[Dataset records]

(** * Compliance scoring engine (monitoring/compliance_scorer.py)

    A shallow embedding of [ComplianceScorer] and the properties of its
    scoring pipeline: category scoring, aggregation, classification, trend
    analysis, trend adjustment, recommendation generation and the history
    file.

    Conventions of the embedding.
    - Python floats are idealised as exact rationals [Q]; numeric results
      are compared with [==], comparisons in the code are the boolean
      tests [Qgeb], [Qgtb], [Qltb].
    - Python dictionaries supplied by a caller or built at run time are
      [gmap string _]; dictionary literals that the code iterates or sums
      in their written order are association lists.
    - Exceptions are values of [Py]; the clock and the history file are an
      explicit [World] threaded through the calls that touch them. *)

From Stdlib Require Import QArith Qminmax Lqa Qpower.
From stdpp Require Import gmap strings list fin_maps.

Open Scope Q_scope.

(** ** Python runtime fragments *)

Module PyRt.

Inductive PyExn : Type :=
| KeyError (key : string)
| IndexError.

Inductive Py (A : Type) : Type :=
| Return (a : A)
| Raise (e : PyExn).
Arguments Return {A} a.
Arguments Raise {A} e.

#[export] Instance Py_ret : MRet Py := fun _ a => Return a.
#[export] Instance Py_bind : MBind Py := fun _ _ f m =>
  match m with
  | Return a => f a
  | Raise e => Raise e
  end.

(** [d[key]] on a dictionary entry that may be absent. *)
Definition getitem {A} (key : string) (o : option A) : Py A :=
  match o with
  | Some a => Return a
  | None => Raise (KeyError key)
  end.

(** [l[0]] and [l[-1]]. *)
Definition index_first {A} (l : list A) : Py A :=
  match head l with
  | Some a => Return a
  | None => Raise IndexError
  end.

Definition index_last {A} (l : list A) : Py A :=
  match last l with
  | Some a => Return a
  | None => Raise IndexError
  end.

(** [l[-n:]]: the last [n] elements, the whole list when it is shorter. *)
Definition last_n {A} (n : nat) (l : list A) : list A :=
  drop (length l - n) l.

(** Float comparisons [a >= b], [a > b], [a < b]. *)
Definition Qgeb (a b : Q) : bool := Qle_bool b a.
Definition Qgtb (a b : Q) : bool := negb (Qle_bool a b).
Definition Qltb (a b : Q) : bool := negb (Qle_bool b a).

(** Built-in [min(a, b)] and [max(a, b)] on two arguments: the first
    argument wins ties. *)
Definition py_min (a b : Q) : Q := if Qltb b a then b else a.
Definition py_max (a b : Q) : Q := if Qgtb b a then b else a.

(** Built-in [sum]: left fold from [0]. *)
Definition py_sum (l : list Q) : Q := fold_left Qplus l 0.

* * *

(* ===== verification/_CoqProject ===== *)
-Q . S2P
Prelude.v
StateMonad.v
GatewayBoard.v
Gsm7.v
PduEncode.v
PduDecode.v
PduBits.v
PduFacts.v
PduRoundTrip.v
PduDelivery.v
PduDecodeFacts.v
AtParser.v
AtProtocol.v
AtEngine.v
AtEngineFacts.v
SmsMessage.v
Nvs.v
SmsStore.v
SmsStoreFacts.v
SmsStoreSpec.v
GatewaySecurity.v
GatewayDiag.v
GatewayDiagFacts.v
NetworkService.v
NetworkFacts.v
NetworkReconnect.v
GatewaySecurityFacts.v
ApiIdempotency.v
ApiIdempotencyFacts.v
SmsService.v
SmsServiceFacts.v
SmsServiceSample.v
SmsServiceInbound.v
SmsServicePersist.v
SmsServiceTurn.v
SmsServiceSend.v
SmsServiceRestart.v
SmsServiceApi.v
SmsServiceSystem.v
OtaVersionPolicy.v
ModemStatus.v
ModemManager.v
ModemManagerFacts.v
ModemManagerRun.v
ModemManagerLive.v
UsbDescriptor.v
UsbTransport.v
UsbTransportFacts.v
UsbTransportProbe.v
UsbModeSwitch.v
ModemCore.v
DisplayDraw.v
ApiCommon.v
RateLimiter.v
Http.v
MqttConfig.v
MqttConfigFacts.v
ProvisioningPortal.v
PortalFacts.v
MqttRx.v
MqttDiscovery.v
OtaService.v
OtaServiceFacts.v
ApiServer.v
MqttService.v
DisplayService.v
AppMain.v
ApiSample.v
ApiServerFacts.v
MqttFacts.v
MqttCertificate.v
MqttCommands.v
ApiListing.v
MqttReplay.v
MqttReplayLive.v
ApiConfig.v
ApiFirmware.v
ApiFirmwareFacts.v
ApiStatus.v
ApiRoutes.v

• THE PROBLEM
Only one stretch of the entries above is wanted: the lines from the one containing "NetworkFacts.v" through the one containing "ModemStatus.v". Please reproduce it exactly.

• OUTPUT OF THE EXERCISE
NetworkFacts.v
NetworkReconnect.v
GatewaySecurityFacts.v
ApiIdempotency.v
ApiIdempotencyFacts.v
SmsService.v
SmsServiceFacts.v
SmsServiceSample.v
SmsServiceInbound.v
SmsServicePersist.v
SmsServiceTurn.v
SmsServiceSend.v
SmsServiceRestart.v
SmsServiceApi.v
SmsServiceSystem.v
OtaVersionPolicy.v
ModemStatus.v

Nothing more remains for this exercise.